Rescue

It took some time to realize my torturer had left the room. At first all I could register was that the pain was gone, for the moment, and relief flooded my brain, and I barely even heard his receding footsteps, or the heavy metal door opening and closing. But then the pain did not return, and I slowly found the strength to lift my head. The room was empty. Just me and the angled metal slab I was chained to, my arms over my head, my clothes torn to shreds and brown with blood.


A distant noise. A voice? Loud, but far away. Shouting. Other voices, shouting. Something crashed, something smashed.


An explosion rocked the room, and the door swung open, loose on its hinges. The hall was filled with smoke. My throat was dry enough already from screaming and lack of food or water, and I blinked rapidly to keep my eyes clear.

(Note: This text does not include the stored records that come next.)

(** * Pocky: the client-side task and project state manager

    A shallow embedding of the state manager of [src/app/page.tsx], the
    project-view sort of [components/ProjectView.tsx], the schedule picker
    of [components/SchedulePicker.tsx] and the task modal of
    [components/TaskModal.tsx], with the properties the specification
    states about them.

    Contents.
    - [JsString], [JsArray], [Json]: the strings, [Array.prototype.sort]
      and [JSON.stringify]/[JSON.parse] of the host, as far as the
      application uses them.
    - [Area], [Project], [Heading], [Task], [AppState]: the rows of
      [types/database.ts] and the state of [Home].
    - [Handlers], [Forms], [Views], [ProjectView], [Persistence]: the
      mutation handlers, the forms that guard them, the view filter, the
      project-view sort and the storage effects.
    - [Props]: the vocabulary of the statements; [Samples]: concrete
      rows and states for the examples.
    - Properties: handlers, sorting and the logbook, JSON texts,
      persistence, forms.

    Conventions.
    - A JavaScript string is the sequence of its UTF-16 code units,
      [list N]; [js "today"] is the string of an ASCII literal.
    - [new Date().toISOString()] and [crypto.randomUUID()] read the host:
      a handler that calls them takes the value read as an argument.
    - React state is the record [AppState]; a handler maps the state of
      the render it closes over to the state after its [set...] calls. *)

From Stdlib Require Import ZArith NArith Ascii String DecimalPos DecimalN.
From stdpp Require Import base decidable option list sorting gmap.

The unmistakable sounds of a fight reached me through the smoke. No, not a fight - a smackdown. Fists against flesh, over and over, while the loser whimpered and wailed and was finally thrown aside.

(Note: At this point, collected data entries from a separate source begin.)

(** The item loop of the encoder appends the blocks in list order. *)
Lemma fold_left_itemBlock (items : list ERPItem) :
  forall acc : string,
    fold_left (fun acc item => acc +:+ itemBlock item) items acc
    = acc +:+ itemBlocks items.
Proof.
  induction items as [|item items IH]; intros acc; cbn [fold_left itemBlocks].
  - by rewrite append_nil_r.
  - by rewrite IH, append_assoc.
Qed.

Lemma createSOAPEnvelope_eq (erpOrder : ERPOrder) :
  createSOAPEnvelope erpOrder
  = envelopeHead erpOrder +:+ itemBlocks (Items erpOrder) +:+ envelopeTail erpOrder.
Proof.
  unfold createSOAPEnvelope. by rewrite fold_left_itemBlock, append_assoc.
Qed.

Lemma envelopeHead_transformedOrder (o : ShopifyOrder) (items : list LineItem)
    (now now' : string) :
  envelopeHead (transformedOrder (withLineItems o items) now)
  = envelopeHead (transformedOrder o now').
Proof. reflexivity. Qed.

And then she appeared in the doorway, out of the smoke, blood on her knuckles, grenades on her belt, and her face streaked with dirt and soot.


If I had thought that no longer being actively tortured was a relief, it was nothing compared to the wave of glee that rushed over me. She was here. She was here!

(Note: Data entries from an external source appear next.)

(** * Technology-cost preprocessing of the capacity-expansion notebook

    A shallow embedding of the code cells of [02-pypsa-investment.ipynb]
    (and of the generator loop of [01-pypsa-dispatch.ipynb]) that turn the
    raw technology-cost table into marginal and annualised capital costs.

    Numbers.  The notebooks compute with binary floating point; here a
    float is an exact real number, and NaN (pandas' marker of a missing
    cell) is [None] in an [option R].  Rounding, overflow and signed zeros
    are outside the model. *)

From Stdlib Require Import Reals Lra String Ascii.
From Stdlib Require Import Floats.
From stdpp Require Import gmap strings list fin_maps.

#[local] Set Warnings "-clear-no-such-hyp".

(** ** Outcomes of a Python statement *)

(** A statement either completes with a value or raises; an exception is
    identified by the name of its class. *)
Inductive result (A : Type) : Type :=
| Ok (a : A)
| Raise (cls : string).
Arguments Ok {A} a.
Arguments Raise {A} cls.

(** Statements run in sequence; the first exception ends the cell. *)
#[global] Instance result_bind : MBind result := λ A B k m,
  match m with
  | Ok a => k a
  | Raise cls => Raise cls
  end.

Definition ZeroDivisionError : string := "ZeroDivisionError".
Definition KeyError : string := "KeyError".
Definition ValueError : string := "ValueError".
Definition AttributeError : string := "AttributeError".

(** ** Float arithmetic of plain Python *)

Module Py.

(** [x / y] on Python floats raises on a zero divisor. *)
Definition div (x y : R) : result R :=
  if Req_dec_T y 0 then Raise ZeroDivisionError else Ok (x / y)%R.

(** [x ** y] on floats for a positive base [x].  The annuity only raises
    [1.0 + r] to a power and discount rates are above [-1], so the other
    bases (where Python answers [0.0], an exception or a complex number)
    are not modelled. *)
Definition pow (x y : R) : R := Rpower x y.

End Py.

(** [def annuity(r, n): return r / (1.0 - 1.0 / (1.0 + r) ** n)] *)
Definition annuity (r n : R) : result R :=
  q ← Py.div 1 (Py.pow (1 + r) n);
  Py.div r (1 - q)%R.

(** The closed form that the notebook documents, [r / (1 - (1+r)^-n)]. *)
Definition annuity_formula (r n : R) : R :=
  (r / (1 - Rpower (1 + r) (- n)))%R.

(** ** NaN-propagating arithmetic of numpy scalars and pandas columns *)

Module Np.

Definition lift2 (f : R → R → R) (a b : option R) : option R :=
  match a, b with
  | Some x, Some y => Some (f x y)
  | _, _ => None
  end.

Definition add : option R → option R → option R := lift2 Rplus.
Definition sub : option R → option R → option R := lift2 Rminus.
Definition mul : option R → option R → option R := lift2 Rmult.
Definition pow : option R → option R → option R := lift2 Py.pow.

(** A zero divisor gives NaN or an infinity and a warning, never an
    exception and never a finite number: [None]. *)
Definition div (a b : option R) : option R :=
  match a, b with
  | Some x, Some y => if Req_dec_T y 0 then None else Some (x / y)%R
  | _, _ => None
  end.

End Np.

(** The body of [annuity] when pandas hands it [numpy.float64] scalars, as
    in [costs.apply(lambda x: annuity(x["discount rate"], x["lifetime"]), axis=1)]. *)
Definition annuity_np (r n : option R) : option R :=
  Np.div r (Np.sub (Some 1%R) (Np.div (Some 1%R) (Np.pow (Np.add (Some 1%R) r) n))).

(** ** Strings of the unit column *)

Module Str.

(** [s.startswith(p)] *)
Fixpoint startswith (p s : string) : bool :=
  match p, s with
  | EmptyString, _ => true
  | String a p', String c s' => Ascii.eqb a c && startswith p' s'
  | String _ _, EmptyString => false
  end.

(** [pat in s]: what [Series.str.contains(pat)] computes in each row for a
    pattern without regular-expression metacharacters. *)
Fixpoint contains (pat s : string) : bool :=
  startswith pat s ||
  match s with
  | EmptyString => false
  | String _ s' => contains pat s'
  end.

"Marta." Her name barely escaped my hoarse throat.


"You're alive." She strode forward and began to undo the binding on my hands. "Lucky for them. I might let a few live."


"Who else is here?"


"Just me. No time for backup."


"That was stupid. And risky. What if they killed you?"


My hands came free, and I sagged forward into her arms, strong and ready to hold me.


"Yeah, well, you know me. I never think things through, right?"


I couldn't think of anything appropriately snarky to say. It was just like her to throw my own words in my face like that. I wanted to tell her again she shouldn't have come, that it was a foolish thing to do, but now in her firm embrace, I couldn't lie and say I wished she weren't here.